Demographic and clinical data

The patients' age ranged from 40 to 60 years old, the mean age for Group A was 50.65 years, and 47.15 years for Group B. The female-to-male ratio was 2.3:1 in both groups. There was no statistically significant relation between age or gender and preoperative epilepsy [[Table 1]]. Presentation with symptoms of increased intracranial pressure were seen in 10 (50%) patients and mental changes in 4 (20%) patients among Group A as compared to 4 (20%) patients and 1 (5%) patient in Group B, respectively. There was no statistically significant correlation between clinical presentations and preoperative epilepsy.

Imaging finding

There was a higher incidence of frontal and frontotemporal locations in Group “A” (13 patients, 65%), compared to in Group “B” (10, 50% patients). There was no statistically significant relation between tumor location and preoperative epilepsy. Eighteen (90%) patients of Group “A” had tumor sizes <60 cc compared to 15 (75%) patients in Group “B”. There was no statistically significant relation between tumor size and occurrence of epilepsy. There was a higher incidence of peritumoral edema in Group “A” (14, 70% patients), compared to 6 (25%) patients in Group “B.” There was a statistically significant relation between peritumoral edema and preoperative epilepsy (P = 0.010) [[Figure 1]], [[Figure 2]] and [[Table 1]].

Histopathology

Meningothelial meningioma was the most common histopathological type. There was no statistically significant relation between the different histopathological types and occurrence of epilepsy [[Table 1]].

Postoperative findings

Following surgery for Group “A” 8 (40%) patients had good seizure control while, in Group “B” patients 3 (15%) patients developed new-onset seizures. Among Group “A”, there was a higher incidence of good seizure control in 7 (53%) patients with frontal, frontotemporal tumors than in patients with frontoparietal, temporal, parietooccipital, and petroclival/tentorial tumors. However, there was no statistically significant relation between tumor location and seizure control. Among Group “A”, there was a higher incidence of good seizure control in 5 (50%) patients with left side tumors than in patients with right sided and midline tumors. However, there was no statistically significant relation between tumor side and seizure control. However, there was no statistically significant relation between tumor size and seizure control. The rate of postoperative complications in both groups is shown in [[Table 2]]. Among Group “A”, there was a higher incidence of good seizure control in 6 (30%) patients who had no postoperative complications compared to 2 (10%) patients who had postoperative complication. There was a statistically significant relation between the occurrence of postoperative complication and poor seizure control in this group (P = 0.0194). Among Group “B”, all 3 (15%) patients who had postoperative complications developed new-onset seizures. There was a statistically significant relation between postoperative complications and new-onset epilepsy in this group (P = 0.0307). The agreement between tumor side and EEG lateralization was compared to postoperative seizure control in Group A. There was no statistically significant concordance between these variables (0.3246). The agreement between tumor site and EEG localization was compared to postoperative seizure control in Group A. There was no statistically significant concordance between these variables (0.242) [[Table 2]], [[Table 3]], [[Table 4]], [[Table 5]].

Discussion

Intracranial meningiomas are common intracranial tumors which may be presented with epilepsy as one of the most common symptoms, with an incidence of 20%–50% as the first symptom. Surgical removal of the tumor is the first choice of treatment. The predictors of preoperative and postoperative epilepsy have been rarely reported in the literature. In this study, we prospectively analyzed 40 patients of whom (20 patients presented with epilepsy “Group A” and 20 patients presented with symptom other than epilepsy “Group B”). The incidence, prognosis, and influencing factors for preoperative and postoperative epilepsy were reviewed and analyzed.[[1]],[[6]]

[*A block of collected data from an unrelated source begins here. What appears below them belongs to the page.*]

(* ===== verification/AddrSpace.v ===== *)
(** * Growing, shrinking and copying address spaces (kernel/vm.c)

    [as_step] is what the operations that change an address space may do to the
    rest of memory; [uvmunmap], [uvmdealloc] and [uvmalloc] are shown to be such
    steps with the mapping they promise. *)
From S2P Require Import Prelude Machine KString Spinlock Kalloc Vm UserMem.
Local Open Scope Z_scope.
Local Open Scope kernel_scope.

Section space.
Context (kend : Z) (kend_range : 0 < kend <= PHYSTOP).
Notation valid_page := (valid_page kend).
Notation pm_ok := (pm_ok kend).
Notation pt_wf := (pt_wf kend).
Notation evolves := (evolves kend).
Notation as_wf := (as_wf kend).

(** A step of the address space at [root]: the pages [G] are given back, free
    pages may be used, page-table pages stay, and no other memory changes. *)
Record as_step (root : Z) (G : list Z) (s : pm) (l : list Z) (s' : pm) (l' : list Z) : Prop := {
  st_ok : pm_ok s' l';
  st_as : as_wf (pm_mem s') root l';
  st_free : forall p, p ∈ l' -> p ∈ l \/ p ∈ G;
  st_node : forall q pg, path_ok q -> node (pm_mem s) root q = Some pg -> node (pm_mem s') root q = Some pg;
  st_table : forall pg, table_page (pm_mem s') root pg -> table_page (pm_mem s) root pg \/ pg ∈ l \/ pg ∈ G;
  st_frame : forall x, (forall p, p ∈ l \/ p ∈ G -> ~ in_page p x) ->
               (forall pg, table_page (pm_mem s) root pg -> ~ in_page pg x) ->
               load8 (pm_mem s') x = load8 (pm_mem s) x;
  st_hart : same_hart (pm_hart s') (pm_hart s);
  st_lock : pm_lock s' = pm_lock s
}.

Lemma as_step_refl root s l : pm_ok s l -> as_wf (pm_mem s) root l -> as_step root [] s l s l.
Proof. intros. split; try done; intros; by left. Qed.

Lemma as_step_trans root G1 G2 s l s1 l1 s2 l2 :
  as_step root G1 s l s1 l1 -> as_step root G2 s1 l1 s2 l2 -> as_step root (G1 ++ G2) s l s2 l2.
Proof.
  intros [_ _ Hf1 Hn1 Ht1 Hm1 Hh1 Hl1] [Ho2 Ha2 Hf2 Hn2 Ht2 Hm2 Hh2 Hl2]. split; try done.
  - intros p Hp. rewrite elem_of_app. apply Hf2 in Hp as [Hp|Hp]; [apply Hf1 in Hp|]; tauto.
  - auto.
  - intros pg H. rewrite elem_of_app. apply Ht2 in H as [H|[H|H]]; [apply Ht1 in H|apply Hf1 in H|]; tauto.
  - intros x Hx Ht. setoid_rewrite elem_of_app in Hx. rewrite Hm2.
    + apply Hm1; [|done]. intros p Hp. apply Hx. tauto.
    + intros p [Hp|Hp]; [apply Hf1 in Hp|]; apply Hx; tauto.
    + intros pg H. apply Ht1 in H as [H|H]; [by apply Ht|]. apply Hx. tauto.
  - by etransitivity.
  - by etransitivity.
Qed.

(** Pages given back that were free before need not be mentioned. *)
Lemma as_step_absorb root G s l s' l' : (forall p, p ∈ G -> p ∈ l) ->
  as_step root G s l s' l' -> as_step root [] s l s' l'.
Proof.
  intros HG [Ho Ha Hf Hn Ht Hm Hh Hl]. split; try done.
  - intros p Hp. left. apply Hf in Hp as [Hp|Hp]; auto.
  - intros pg H. apply Ht in H as [H|[H|H]]; auto.
  - intros x Hx Ht'. apply Hm; [|done]. intros p [Hp|Hp]; apply Hx; auto.
Qed.

Lemma evolves_step root s l s' l' : evolves root s l s' l' -> as_wf (pm_mem s') root l' ->
  as_step root [] s l s' l'.
Proof.
  intros [Ho Hw Hf Hn Ht Hm Hh Hl] Ha. split; try done.
  - destruct Hf as [u ->]. intros. left. apply elem_of_app. by right.
  - intros pg H. apply Ht in H as [H|H]; auto.
  - intros x Hx. apply Hm. auto.
Qed.

(** ** Removing one mapping *)
Lemma as_wf_clear m m' root l l' a :
  as_wf m root l -> pt_wf m' root l' -> aligned_va a ->
  (forall pg, table_page m' root pg -> table_page m root pg) ->
  (forall va, aligned_va va -> pte_at m' root va = if decide (va = a) then 0 else pte_at m root va) ->
  (forall p, p ∈ l' -> p ∈ l \/ a < TRAPFRAME /\ has (pte_at m root a) PTE_V = true /\ p = PTE2PA (pte_at m root a)) ->
  as_wf m' root l'.
Proof.
  intros Hwf Hpt Ha Ht Hpte Hl. split; [done|..].
  - intros va Hva Htf HV. rewrite Hpte in * by done. case_decide; [done|]. simpl.
    destruct (as_page _ _ _ _ Hwf va Hva Htf HV) as (H1 & H2 & H3). split_and!; [done| |auto].
    intros Hp. apply Hl in Hp as [Hp|(Htf' & HV' & Hp)]; [done|].
    apply (as_inj _ _ _ _ Hwf) in Hp; done.
  - intros va va' Hva Hva' Htf Htf'. rewrite !Hpte by done. do 2 case_decide; try done.
    by apply (as_inj _ _ _ _ Hwf).
  - intros va Hva Htf. rewrite Hpte by done. case_decide; [done|]. by apply (as_top _ _ _ _ Hwf).
  - intros va Hva. rewrite Hpte by done. case_decide; [done|]. by apply (as_zero _ _ _ _ Hwf).
Qed.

Age distribution in our study showed that the mean age in Group “A” was 50.65 years and in Group “B” was 47.15 years. There was no statistically significant relation between age and occurrence of epilepsy. Lieu and Howng[[1]] similarly observed that, the occurrence of epilepsy was not significantly different in age groups; however, it occurs more frequently in the fifth and six the decades. However, Kawaguchi et al.[[6]] reported that the mean age in meningioma patients who presented with epilepsy was significantly less than those not presenting with epilepsy. In our study the mean age of Group A was more than in Group B, these findings may be related to the fact that some of our patients received treatment of epilepsy and did not undergo adequate neuroimaging to verify the presence of the tumor.

Gender distribution in our study showed that the overall female-to-male ratio was 2.3:1. There was a higher incidence of female patients among Group (B) 4:1 than in Group (A) 1.5:1; however, the relation was not statistically significant. Similar results were reported by Chow et al.[[10]] and Chozick et al.[[11]]

There was a higher incidence of presentation with manifestations of increased intracranial pressure and mental changes in the epileptic Group “A.” These findings may be attributed to large tumor size and predominating frontal location of meningiomas in our study. The relation between different presentation and occurrence of epilepsy was not statistically significant. Similar results were reported by Gilles et al.[[12]] Contrary to what reported by Riva,[[13]] (he studied epilepsy in intrinsic brain tumors) and found that patients with seizures showed a significantly lower incidence of neurological deficit, headache, and mental disturbances compared with nonepileptic patients. He also found no association between the occurrence of epileptic seizures and increased intracranial pressure.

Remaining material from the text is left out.